EXERCISE DIRECTIONS:
Word for word, return the lines from the start of the entries below through the line that has "calculate_district_metrics bio_df enrol_df".
MATERIAL FOR THIS EXERCISE START
Lemma normalize_keys (l : list metric) :
  map metric_key (normalize l) = map metric_key l.
Proof.
  unfold normalize. destruct (fgt _ _); rewrite map_map; reflexivity.
Qed.


Lemma score_key (r : key * Z * fl * fl) : metric_key (score r) = fst (fst (fst r)).
Proof. destruct r as [[[[s d] u] e] g]. reflexivity. Qed.




Lemma metrics_keys_perm (bio_df : bio_table) (enrol_df : list enrol_row)
    (metrics : list metric) :
  calculate_district_metrics bio_df enrol_df = Ok metrics ->
  rows bio_df <> [] \/ has_date bio_df = false ->
  Permutation (map metric_key metrics) (group_keys bio_key (rows bio_df)).
Proof.
  intros Hc Hne. rewrite calculate_district_metrics_eq in Hc by assumption.
  injection Hc as <-.
  rewrite normalize_keys.
  eapply perm_trans; [apply Permutation_map, sort_by_perm|].
  unfold metric_rows. rewrite !map_map.
  rewrite <- bio_agg_keys, <- (map_id (map fst (bio_agg (rows bio_df)))), map_map.
  erewrite map_ext; [apply Permutation_refl|].
  intros a. rewrite score_key. reflexivity.
Qed.

(** ** C1: growth rate *)



(** The split point is global: district A's own dates are 1 and 3 (mean
    2), the table's mean date is 7/3, and it is the latter that is used. *)
Example growth_rate_example :
  mean_date (rows ex_bio) = Some (7 # 3)%Q /\
  option_map (map (fun m => (m_district m, growth_rate m)))
    (match calculate_district_metrics ex_bio ex_enrol with
     | Ok ms => Some ms | Raise _ => None end) =
  Some [("B"%string, zero); ("A"%string, Fin (1 # 2)); ("C"%string, zero)] /\
  option_map (map (fun m => (m_district m, growth_rate m)))
    (match calculate_district_metrics ex_bio_undated ex_enrol with
     | Ok ms => Some ms | Raise _ => None end) =
  Some [("B"%string, zero); ("A"%string, zero); ("C"%string, zero)].
Proof. vm_compute. repeat split. Qed.


(** ** The [total_enrolment] column *)

Lemma enrol_agg_lookup (enrol_df : list enrol_row) (k : key) :
  lookup k (enrol_agg enrol_df) = enrolment_sum enrol_df k.
Proof.
  unfold enrol_agg, groupby. rewrite map_map. cbn [fst snd].
  rewrite (lookup_map_keys
             (fun k' => zsum (map age_0_5 (group_rows enrol_key k' enrol_df))
                        + zsum (map age_5_17 (group_rows enrol_key k' enrol_df))
                        + zsum (map age_18_greater (group_rows enrol_key k' enrol_df)))).
  unfold enrolment_sum, group_rows.
  destruct (in_dec key_eq_dec k (group_keys enrol_key enrol_df)) as [Hin|Hout].
  - apply group_keys_In, in_map_iff in Hin. destruct Hin as [r [Hk Hr]].
    destruct (filter (fun r0 => key_eqb (enrol_key r0) k) enrol_df) eqn:E;
      [|reflexivity].
    assert (In r []) as []. rewrite <- E. apply filter_In.
    split; [exact Hr | apply key_eqb_true, Hk].
  - destruct (filter (fun r0 => key_eqb (enrol_key r0) k) enrol_df) as [|r own] eqn:E;
      [reflexivity|].
    exfalso. apply Hout, group_keys_In.
    assert (In r (r :: own)) as Hr by (left; reflexivity).
    rewrite <- E in Hr. apply filter_In in Hr. destruct Hr as [Hr Hk].
    apply key_eqb_true in Hk. rewrite <- Hk. apply in_map, Hr.
Qed.


(** ** Scores on valid inputs

    With non-negative counters and no zero enrolment total, every raw
    score is a finite non-negative number and the normalisation lands in
    [0, 100]. *)

Lemma growth_of_finite (mid : option Q) (group : list bio_row) :
  exists g, growth_of mid group = Fin g.
Proof.
  unfold growth_of.
  destruct (0 <? updates_sum (filter (date_upto mid) group)) eqn:E.
  - apply Z.ltb_lt in E. eexists. unfold of_Z. apply fdiv_Fin.
    intros H. apply inject_Z_pos in E. rewrite H in E. apply (Qlt_irrefl 0), E.
  - exists 0%Q. reflexivity.
Qed.















(** The example of the specification: one district with 30 enrolments and
    60 updates has density 2, score 2000 and normalised score 100. *)
Example single_district_example :
  calculate_district_metrics (mk_bio_table false [mk_bio "S" "A" None 60]) ex_enrol =
  Ok [mk_metric "S" "A" 60 (Fin 30) zero (Fin 2) one (Fin 2000) (Fin 100)].
Proof. reflexivity. Qed.

(** ** C2: the enrolment floor *)

(** C2 at a district whose enrolment rows sum to zero: [fillna(1)] fills
    only the districts missing from the enrolment table, so the total
    stays [0], below the floor of [1], and the density division is a
    division by zero. *)
Theorem total_enrolment_zero_not_floored :
  calculate_district_metrics ex_bio_B ex_enrol_zero =
    Ok [mk_metric "S" "B" 90 (Fin 0) zero PInf one PInf NaN] /\
  enrolment_sum ex_enrol_zero ("S"%string, "B"%string) = Some 0 /\
  flt (Fin 0) one = true.
Proof. repeat split. Qed.

(** ** C3: normalisation *)

(** C3 at the same kind of input: the zero total makes district B's raw
    score infinite, the maximum is that infinity, and the row holding the
    maximum gets [inf / inf * 100 = NaN], which is neither [100] nor within
    [0, 100]. *)
Theorem normalized_nan_at_zero_enrolment :
  calculate_district_metrics ex_bio_AB ex_enrol_zero =
    Ok [mk_metric "S" "B" 90 (Fin 0) zero PInf one PInf NaN;
        mk_metric "S" "A" 60 (Fin 30) zero (Fin 2) one (Fin 2000) (Fin 0)] /\
  nanmax [PInf; Fin 2000] = PInf /\
  fgt PInf zero = true /\
  fle zero NaN = false /\ fle NaN (Fin 100) = false.
Proof. repeat split. Qed.

(** ** Forecaster *)




Lemma last_In {A : Type} (l : list A) (d : A) : l <> [] -> In (last l d) l.
Proof.
  induction l as [|x l IH]; intros Hne; [contradiction|].
  destruct l as [|y l]; [left; reflexivity|].
  right. apply IH. discriminate.
Qed.

(** The capped growth factor is a positive number, unless the average
    growth is [NaN], which the cap lets through. *)
Lemma growth_factor_cases (avg_growth : fl) :
  (avg_growth = NaN /\ growth_factor_of avg_growth = NaN) \/
  exists g, growth_factor_of avg_growth = Fin g /\ (95 # 100 <= g <= 105 # 100)%Q.
Proof.
  destruct avg_growth as [a| | |].
  - right. unfold growth_factor_of, py_min, py_max, fgt. simpl.
    destruct (Qltb (5 # 100) a) eqn:E1; simpl.
    + exists (Qplus' 1 (5 # 100)). split; [reflexivity|].
      vm_compute. split; discriminate.
    + destruct (Qltb a (-5 # 100)) eqn:E2.
      * exists (Qplus' 1 (-5 # 100)). split; [reflexivity|].
        vm_compute. split; discriminate.
      * exists (Qplus' 1 a). split; [reflexivity|].
        apply Qltb_ge in E1, E2. rewrite Qplus'_correct. split; lra.
  - right. exists (Qplus' 1 (5 # 100)). split; [reflexivity|].
    vm_compute. split; discriminate.
  - right. exists (Qplus' 1 (-5 # 100)). split; [reflexivity|].
    vm_compute. split; discriminate.
  - left. split; reflexivity.
Qed.

Lemma uncertainty_at_eq (i : Z) :
  exists u, uncertainty_at i = Fin u /\ (u == (5 # 100) + (1 # 100) * inject_Z i)%Q.
Proof.
  eexists. split; [reflexivity|].
  rewrite Qplus'_correct, Qmult'_correct. reflexivity.
Qed.


Lemma forecast_loop_length (n : nat) :
  forall i d g c pts,
    forecast_loop n i d g c = Ok pts -> List.length pts = n.
Proof.
  induction n as [|n IH]; simpl; intros i d g c pts H.
  - injection H as <-. reflexivity.
  - destruct (py_int (fmul c g)); [|discriminate]. simpl in H.
    destruct (py_int _); [|discriminate]. simpl in H.
    destruct (py_int _); [|discriminate]. simpl in H.
    destruct (forecast_loop n _ _ _ _) eqn:E; [|discriminate]. simpl in H.
    injection H as <-. simpl. f_equal. eapply IH, E.
Qed.




Lemma select_state_has_date (st : string) (df : bio_table) :
  has_date (select_state st df) = has_date df.
Proof. unfold select_state. destruct (string_dec st "All"); reflexivity. Qed.


(** *** When the Forecaster returns nothing *)

Lemma tail_length {A : Type} (n : nat) (l : list A) :
  List.length (tail n l) = Nat.min n (List.length l).
Proof. unfold tail. rewrite length_skipn. lia. Qed.


(** X8.  An empty (possibly state-filtered) table, a table without a [date]
    column and a table with fewer than 14 dated daily totals all give the
    empty result. *)
Lemma forecast_empty_cases (df : bio_table) (st : string) (days : Z) :
  rows (select_state st df) = [] \/ has_date df = false \/
  (List.length (daily_totals (rows (select_state st df))) < 14)%nat ->
  generate_forecast df st days = Ok [].
Proof.
  intros H. unfold generate_forecast. cbv zeta.
  rewrite select_state_has_date. unfold empty.
  destruct (rows (select_state st df)) as [|r l] eqn:Er; [reflexivity|].
  destruct (has_date df); [|reflexivity]. cbn [negb orb].
  destruct H as [H|[H|H]]; try discriminate.
  rewrite tail_length.
  destruct (Nat.min 14 (List.length (daily_totals (r :: l))) <? 14)%nat eqn:E;
    [reflexivity|].
  apply Nat.ltb_ge in E. lia.
Qed.

(** *** When the Forecaster returns [days] points *)









(** *** A flat history *)







(** The band widens with the horizon. *)
Lemma uncertainty_increasing (i j : Z) :
  i < j -> flt (uncertainty_at i) (uncertainty_at j) = true.
Proof.
  intros Hij.
  destruct (uncertainty_at_eq i) as [u [-> Hu]].
  destruct (uncertainty_at_eq j) as [w [-> Hw]].
  apply flt_Fin. rewrite Hu, Hw.
  assert (inject_Z i < inject_Z j)%Q by (rewrite <- Zlt_Qlt; exact Hij).
  lra.
Qed.


(** The documented example: fourteen daily totals of 100. *)
Example forecast_flat_100 :
  growth_factor_of (nanmean (pct_change (repeat 100 14))) = Fin 1 /\
  uncertainty_at 1 = Fin (3 # 50) /\
  feqb (uncertainty_at 1) (Fin (6 # 100)) = true /\
  generate_forecast (flat_table 100) "All" 1 = Ok [mk_point 15 100 94 106].
Proof. repeat split. Qed.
MATERIAL FOR THIS EXERCISE END
REPLY:
Lemma normalize_keys (l : list metric) :
  map metric_key (normalize l) = map metric_key l.
Proof.
  unfold normalize. destruct (fgt _ _); rewrite map_map; reflexivity.
Qed.


Lemma score_key (r : key * Z * fl * fl) : metric_key (score r) = fst (fst (fst r)).
Proof. destruct r as [[[[s d] u] e] g]. reflexivity. Qed.




Lemma metrics_keys_perm (bio_df : bio_table) (enrol_df : list enrol_row)
    (metrics : list metric) :
  calculate_district_metrics bio_df enrol_df = Ok metrics ->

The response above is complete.